When young athletes looked for motivation in their peers and others to perform, in their best moments, he told me, the energy in that room made people feel as though when they came out of the locker room the would tear the doors off the building and take to the field and perform at a level they had not imagined they were capable of beforehand.

Today, on Kos and elsewhere people are bemoaning motivation in the 2014 electoral cycle and concerned about the interest of people to get to their polls and motivate others.

No one in Derby last night was unmotivated.   No one in Derby felt as though the challenge was too big in a state generally assumed to be deep Republican land.

No, the citizens in Derby on the night of April 28 spoke while legislators sat and listened, refusing to take Q&A or respond publicly on the issues.    

So you can be as unmotivated about 2014 as you want to be.   We can rec and frontpage articles that promote the idea we should be wringing our hands and worrying about election losses in the fall.

But don't tell that to this crowd.   Because as I listened to a coach recount his high school experience I remember mine as well.  And it has been YEARS since I've seen that kind of steely resolve in a Kansas meeting for change.

Videos below the fold.

When the Kansas legislators passed HB-2506, a house bill that removed Teacher Due Process and Teacher Certification.  Many viewed this as simple union busting.   While teachers pointed out the real negatives of these moves, the general public didn't grasp why these requirements mattered.

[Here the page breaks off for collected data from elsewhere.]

Lemma exec_total_then {B} (c : M unit) (k : M B) w :
  total c -> exists w1, c w = (inr tt, w1) /\ exec (c ;; k) w = exec k w1.
Proof.
  intros Hc. destruct (Hc w) as [[] Ha]. destruct (c w) as [r w1] eqn:E. simpl in Ha. subst r.
  exists w1. split; [done|]. by erewrite exec_mbind.
Qed.

Lemma updateProgress_shown w : progress_shown (exec updateProgress w).
Proof. reflexivity. Qed.

Lemma progress_shown_setTimeout t d w : progress_shown w -> progress_shown (exec (setTimeout t d) w).
Proof. done. Qed.

Lemma announce_count_run_op op w : announce_count (exec (run_op op) w) = announce_count w.
Proof.
  destruct (run_op_timers op w) as (extra & Ht & Hr). unfold announce_count. rewrite Ht, filter_app.
  rewrite (filter_none _ extra), app_nil_r; [done|].
  eapply Forall_impl; [exact Hr|]. intros t [i Hi]. congruence.
Qed.

Lemma announce_count_goTo_progress n w :
  announce_count (exec (goToSlide n ;; updateProgress) w) = announce_count w.
Proof.
  destruct (exec_total_then (goToSlide n) updateProgress w (run_op_total (OpGoTo n)))
    as (w1 & E & ->).
  change (announce_count w1 = announce_count w).
  rewrite <- (announce_count_run_op (OpGoTo n) w). cbn [run_op]. by rewrite E.
Qed.

Lemma announce_count_setTimeout_announce d w :
  announce_count (exec (setTimeout TAnnounce d) w) = S (announce_count w).
Proof.
  unfold announce_count.
  change (timers (exec (setTimeout TAnnounce d) w))
    with (timers w ++ [mkTimer (clock w + d) (nextId w) TAnnounce])%list.
  rewrite filter_app, length_app, filter_cons_True by done. simpl. lia.
Qed.

Lemma progress_shown_then (c : M unit) w : total c -> progress_shown (exec (c ;; updateProgress) w).
Proof. intros Hc. destruct (exec_total_then c updateProgress w Hc) as (w1 & _ & ->). done. Qed.

Lemma progress_shown_then_announce (c : M unit) w :
  total c -> progress_shown (exec ((c ;; updateProgress) ;; setTimeout TAnnounce 100) w).
Proof.
  intros Hc. destruct (exec_total_then (c ;; updateProgress) (setTimeout TAnnounce 100) w)
    as (w2 & E & ->); [apply total_bind; [done | intros; apply updateProgress_total]|].
  apply progress_shown_setTimeout. pose proof (progress_shown_then c w Hc) as H.
  by rewrite E in H.
Qed.

Ltac installed_simpl :=
  cbn [m_goToSlide m_nextSlide m_previousSlide with_announcement with_progress base_methods
       inst_methods inst_globals win_goToSlide addBusinessFeatures].

(** ** Theorems *)

(** The installed slots are the class's calls followed by exactly the
    wrappers' effects: [goToSlide] updates the bar and schedules an
    announcement, [nextSlide] and [previousSlide] only update the bar,
    and [window.goToSlide] updates the bar without announcing; the bar
    starts at the current slide. *)
Theorem installed_methods m w inst w' :
  enhancements_init m w = (inr inst, w') ->
  (forall n, m_goToSlide (inst_methods inst) n =js=
             (m_goToSlide m n ;; updateProgress ;; setTimeout TAnnounce 100)) /\
  m_nextSlide (inst_methods inst) =js= (m_nextSlide m ;; updateProgress) /\
  m_previousSlide (inst_methods inst) =js= (m_previousSlide m ;; updateProgress) /\
  (forall n, win_goToSlide (inst_globals inst) n =js= (m_goToSlide m n ;; updateProgress)) /\
  progressFill w' = Some (progress_percentage (currentSlide w) (totalSlides w)).
Proof.
  rewrite enhancements_init_run. intros [= <- <-].
  split_and!; try done. intros n w0. simpl. js_simpl.
  by destruct (m_goToSlide m n w0) as [[e | []] w1].
Qed.

(** C8: [window.goToSlide] is bound before [enhanceAccessibility] replaces
    the slot, so a call through it never schedules an announcement,
    while the controller's slot schedules exactly one, even for a number
    [goToSlide] refuses. *)
Theorem window_goToSlide_silent w inst w' n w0 :
  enhancements_init base_methods w = (inr inst, w') ->
  announce_count (exec (win_goToSlide (inst_globals inst) n) w0) = announce_count w0 /\
  announce_count (exec (m_goToSlide (inst_methods inst) n) w0) = S (announce_count w0).
Proof.
  rewrite enhancements_init_run. intros [= <- _]. installed_simpl.
  split; [apply announce_count_goTo_progress|].
  destruct (exec_total_then (goToSlide n ;; updateProgress) (setTimeout TAnnounce 100) w0)
    as (w2 & E & ->).
  { apply total_bind; [apply (run_op_total (OpGoTo n)) | intros; apply updateProgress_total]. }
  rewrite announce_count_setTimeout_announce. f_equal.
  pose proof (announce_count_goTo_progress n w0) as H. by rewrite E in H.
Qed.

(** C30: After every call of an installed slot the progress bar shows the
    current slide, and it shows it from the start. *)
Theorem installed_progress_shown m `{!NavContract m} w inst w' :
  enhancements_init m w = (inr inst, w') ->
  progress_shown w' /\
  (forall n w0, progress_shown (exec (m_goToSlide (inst_methods inst) n) w0)) /\
  (forall w0, progress_shown (exec (m_nextSlide (inst_methods inst)) w0)) /\
  (forall w0, progress_shown (exec (m_previousSlide (inst_methods inst)) w0)).
Proof.
  rewrite enhancements_init_run. intros [= <- <-]. installed_simpl.
  split_and!; intros.
  - apply updateProgress_shown.
  - apply progress_shown_then_announce, contract_goTo_total.
  - apply progress_shown_then, contract_next_total.
  - apply progress_shown_then, contract_prev_total.
Qed.

(** The input router's safety carries over to the installed slots: with
    the progress bar and the announcements in place, every key keeps the
    navigation invariant and never throws. *)
Theorem installed_keys_safe m `{!NavContract m} w inst w' e w0 :
  enhancements_init m w = (inr inst, w') -> nav_wf w0 ->
  nav_wf (exec (handleKeyPress (inst_methods inst) e) w0) /\
  returns (handleKeyPress (inst_methods inst) e) w0.
Proof.
  rewrite enhancements_init_run. intros [= <- _] Hw. cbn [inst_methods].
  split; [exact (handleKeyPress_preserves _ e w0 Hw) | exact (handleKeyPress_total _ e w0)].
Qed.

(** C33: The bar's percentage is in (0, 100] on a slide in range, and is 100
    exactly on the last slide. *)
Theorem progress_percentage_bounds c t :
  (1 <= c <= t)%Z ->
  (0 < progress_percentage c t <= 100)%Q /\ (progress_percentage c t == 100 <-> c = t)%Q.
Proof.
  intros Hc. unfold progress_percentage.
  destruct t as [|p|p]; [lia | | lia].
  unfold Qlt, Qle, Qeq, Qdiv, Qmult, Qinv; simpl. split; [split|split]; intros; nia.
Qed.

(** ** Witnesses on the deck's page *)

Definition deck_installed : Installed :=
  mkInstalled (with_announcement (with_progress base_methods))
              (addBusinessFeatures (with_progress base_methods)).

Lemma installed_methods_witness :
  progressFill (exec updateProgress deck_start) =
  Some (progress_percentage (currentSlide deck_start) (totalSlides deck_start)).
Proof.
  apply (installed_methods base_methods deck_start deck_installed). reflexivity.
Defined.

Lemma window_goToSlide_silent_witness :
  announce_count (exec (win_goToSlide (inst_globals deck_installed) 5) deck_start) =
    announce_count deck_start /\
  announce_count (exec (m_goToSlide (inst_methods deck_installed) 5) deck_start) =
    S (announce_count deck_start).
Proof. apply (window_goToSlide_silent deck_start deck_installed (exec updateProgress deck_start)). reflexivity. Defined.

Lemma installed_progress_shown_witness :
  progress_shown (exec (m_nextSlide (inst_methods deck_installed)) deck_start).
Proof.
  destruct (installed_progress_shown base_methods deck_start deck_installed
              (exec updateProgress deck_start)) as (_ & _ & Hn & _); [reflexivity | apply Hn].
Defined.

Lemma installed_keys_safe_witness :
  nav_wf (exec (handleKeyPress (inst_methods deck_installed) (mkKey "End" false false)) deck_start).
Proof.
  apply (installed_keys_safe base_methods deck_start deck_installed
           (exec updateProgress deck_start)); [reflexivity | apply deck_start_wf].
Defined.

Lemma progress_percentage_bounds_witness :
  (0 < progress_percentage 3 12 <= 100)%Q /\ (progress_percentage 3 12 == 100 <-> 3%Z = 12%Z)%Q.
Proof. apply progress_percentage_bounds. lia. Defined.

End Extensions.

Governor Brownback and aids believe that teachers are a non-issue or an issue that will work for them because the public will disagree with the stance of teachers on these issues.

http://www2.ljworld.com/...

Tell that to Leota Coats.  

http://www.sumnernewscow.com/...

Now, she's praised as one of the best teachers in her school district.   But in 1983, pregnant and teaching Leota Coats had a tough decision to make.  A student was failing her coursework.   That same student was a popular and successful student athlete.   If she stuck by her grades, he would be ineligible to play until his grades improved.

After receiving pressure to change grades, this teacher stood her ground.   She realized that in order for a student to improve they had to realize they would face consequences for lack of effort, consequences in the classroom that would mirror hte consequences on a football field.

That April, her contract was revoked.   She was pressured out of a job for her decision to not inflate the grade of a student who needed to learn how to work harder.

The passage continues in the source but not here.